What is needed:
Somewhere below are a line with "exists msg, res" and a later line with "assert (Hgo : (negb". Output exactly those lines and all lines between them.

[Stored data]
(* ================================================================= *)
(** ** The query methods of [TemplateRegistry] ([src/unnamed/part_002]) *)

Module RegistryQueries.
Import Discovery.

(** [getTemplateNamesSync()] *)
Definition getTemplateNamesSync (st : TemplateRegistry.t) : list string :=
  getTemplateNames (TemplateRegistry.templates st).

(** [getDiscoveryErrors()] *)
Definition getDiscoveryErrors (st : TemplateRegistry.t) : list string :=
  match TemplateRegistry.lastDiscovery st with Some r => errors r | None => [] end.

(** [hasDiscoveryErrors()] *)
Definition hasDiscoveryErrors (st : TemplateRegistry.t) : bool :=
  Nat.ltb 0 (length (getDiscoveryErrors st)).

Record DiscoverySummary := {
  discovered : bool;
  templateCount : nat;
  errorCount : nat;
  hasErrors : bool
}.

(** [getDiscoverySummary()] *)
Definition getDiscoverySummary (st : TemplateRegistry.t) : DiscoverySummary :=
  match TemplateRegistry.lastDiscovery st with
  | None => {| discovered := false; templateCount := 0; errorCount := 0; hasErrors := false |}
  | Some r => {| discovered := true; templateCount := size (templates r);
                 errorCount := length (errors r); hasErrors := Nat.ltb 0 (length (errors r)) |}
  end.

(** The registry states reachable from [new TemplateRegistry()]: a
    [discover] or [refresh] call runs up to its [await], and the call
    that started scan [p] resumes when the scan resolves. *)
Inductive reachable (fs : FileSystem) : TemplateRegistry.t -> Prop :=
| reach_new : reachable fs TemplateRegistry.empty
| reach_discover force st : reachable fs st -> reachable fs (snd (TemplateRegistry.discover force st))
| reach_refresh st : reachable fs st -> reachable fs (snd (TemplateRegistry.refresh st))
| reach_resume p st : TemplateRegistry.discoveryPromise st = Some p -> reachable fs st ->
    reachable fs (snd (TemplateRegistry.discover_resume fs p st)).

End RegistryQueries.

(* ================================================================= *)
(** ** [clearCache] and [getCacheStats] of [TemplateGenerator] *)

Module GenerationCache.
Import Generation.

(** [clearCache()] *)
Definition clearCache (tg : TemplateGenerator) : TemplateGenerator := set_compiled tg ∅.

Module CacheStats.
Record t := mk { cachedTemplates : nat; registeredHelpers : nat }.
End CacheStats.

(** [getCacheStats()] *)
Definition getCacheStats (tg : TemplateGenerator) : CacheStats.t :=
  CacheStats.mk (size (compiledTemplates tg)) (size (registeredHelpers tg)).

End GenerationCache.

(* ================================================================= *)
(** * Proofs *)

Module TypesProofs.
Import Types.







End TypesProofs.

Module CollectionProofs.
Import ParameterConfig Collection.

Lemma assoc_get_obj_set_eq (k : string) (v : jsval) (o : list (string * jsval)) :
  assoc_get k (obj_set k v o) = Some v.
Proof.
  induction o as [|[k' v'] t IH]; simpl.
  - by rewrite String.eqb_refl.
  - destruct (String.eqb k k') eqn:E; simpl.
    + by rewrite E.
    + by rewrite E.
Qed.

Lemma assoc_get_obj_set_ne (k k' : string) (v : jsval) (o : list (string * jsval)) :
  k <> k' -> assoc_get k' (obj_set k v o) = assoc_get k' o.
Proof.
  intros Hne. induction o as [|[k0 v0] t IH]; simpl.
  - apply String.eqb_neq in Hne. rewrite String.eqb_sym, Hne. reflexivity.
  - destruct (String.eqb k k0) eqn:E; simpl.
    + apply String.eqb_eq in E; subst k0.
      apply String.eqb_neq in Hne. rewrite String.eqb_sym, Hne. reflexivity.
    + destruct (String.eqb k' k0); [reflexivity|apply IH].
Qed.

Lemma obj_get_obj_set_eq (k : string) (v : jsval) (o : list (string * jsval)) :
  obj_get k (obj_set k v o) = v.
Proof. unfold obj_get. by rewrite assoc_get_obj_set_eq. Qed.

(** A converted boolean always passes the final [validateParameterValue]. *)
Lemma validate_bool `{JsNumeric} (paramName : string) (cfg : ParameterConfig.t) (b : bool) :
  type cfg = PTBoolean -> validateParameterValue paramName (JBool b) cfg = None.
Proof.
  intros Hty. unfold validateParameterValue. cbn.
  rewrite andb_false_r, andb_false_r, Hty. reflexivity.
Qed.


(** The conversion of a boolean-typed parameter by the loop body: an
    optional parameter whose value after default substitution is [""] or
    [undefined] is skipped; any other value goes through the boolean
    [switch] case and the result is stored, or its error thrown. *)
Lemma convert_entry_boolean `{JsNumeric} (rawAnswers ps : list (string * jsval))
    (paramName : string) (cfg : ParameterConfig.t) (Hty : type cfg = PTBoolean) :
  let fv := final_value (obj_get paramName rawAnswers) cfg in
  let res := convert_entry rawAnswers ps (paramName, cfg) in
  (required cfg = false -> (fv = JStr "" \/ fv = JUndefined) -> res = inr ps) /\
  (required cfg = true \/ (fv <> JStr "" /\ fv <> JUndefined) ->
     (forall b, fv = JBool b -> res = inr (obj_set paramName (JBool b) ps)) /\
     (forall s, fv = JStr s -> In (toLowerCase s) ["true"; "yes"; "1"] ->
        res = inr (obj_set paramName (JBool true) ps)) /\
     (forall s, fv = JStr s -> In (toLowerCase s) ["false"; "no"; "0"] ->
        res = inr (obj_set paramName (JBool false) ps)) /\
     (forall s, fv = JStr s -> ~ In (toLowerCase s) ["true"; "yes"; "1"; "false"; "no"; "0"] ->
        exists msg, res = inl (ParameterValidationError msg (Some paramName))) /\
     ((forall b, fv <> JBool b) -> (forall s, fv <> JStr s) ->
        res = inr (obj_set paramName (JBool (ToBoolean fv)) ps))).
Proof.
  intros fv res. subst res. unfold convert_entry. fold fv. clearbody fv.
  split.
  - intros Hr [-> | ->]; rewrite Hr; reflexivity.
  - intros Hreach.
    assert (Hgo : (negb (required cfg) && (is_str "" fv || is_undefined fv)) = false).
    { destruct Hreach as [Hr | [H1 H2]]; [by rewrite Hr|].
      destruct (required cfg); [reflexivity|]; cbn.
      destruct fv as [| | | |s0| | |]; try reflexivity; try congruence.
      cbn. rewrite orb_false_r. apply String.eqb_neq. congruence. }
    rewrite Hgo, Hty. cbn [convertValue].
    split; [|split; [|split; [|split]]].
    + intros b ->. by rewrite obj_get_obj_set_eq, validate_bool.
    + intros s -> Hin. cbn.
      destruct (String.eqb (toLowerCase s) "true") eqn:E1;
      destruct (String.eqb (toLowerCase s) "yes") eqn:E2;
      destruct (String.eqb (toLowerCase s) "1") eqn:E3; cbn;
        try (by rewrite obj_get_obj_set_eq, validate_bool).
      exfalso. apply String.eqb_neq in E1, E2, E3.
      destruct Hin as [?|[?|[?|[]]]]; congruence.
    + intros s -> Hin. cbn.
      destruct Hin as [Hs|[Hs|[Hs|[]]]]; rewrite <- Hs; cbn;
        by rewrite obj_get_obj_set_eq, validate_bool.
    + intros s -> Hnin. cbn.
      destruct (String.eqb_spec (toLowerCase s) "true"); [exfalso; apply Hnin; left; done|].
      destruct (String.eqb_spec (toLowerCase s) "yes"); [exfalso; apply Hnin; right; left; done|].
      destruct (String.eqb_spec (toLowerCase s) "1"); [exfalso; apply Hnin; do 2 right; left; done|].
      destruct (String.eqb_spec (toLowerCase s) "false"); [exfalso; apply Hnin; do 3 right; left; done|].
      destruct (String.eqb_spec (toLowerCase s) "no"); [exfalso; apply Hnin; do 4 right; left; done|].
      destruct (String.eqb_spec (toLowerCase s) "0"); [exfalso; apply Hnin; do 5 right; left; done|].
      cbn. eexists; reflexivity.
    + intros Hb Hs.
      destruct fv as [| | b | | s | | |];
        try (exfalso; by eapply Hb); try (exfalso; by eapply Hs);
        by rewrite obj_get_obj_set_eq, validate_bool.
Qed.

Result for this exercise:
        exists msg, res = inl (ParameterValidationError msg (Some paramName))) /\
     ((forall b, fv <> JBool b) -> (forall s, fv <> JStr s) ->
        res = inr (obj_set paramName (JBool (ToBoolean fv)) ps))).
Proof.
  intros fv res. subst res. unfold convert_entry. fold fv. clearbody fv.
  split.
  - intros Hr [-> | ->]; rewrite Hr; reflexivity.
  - intros Hreach.
    assert (Hgo : (negb (required cfg) && (is_str "" fv || is_undefined fv)) = false).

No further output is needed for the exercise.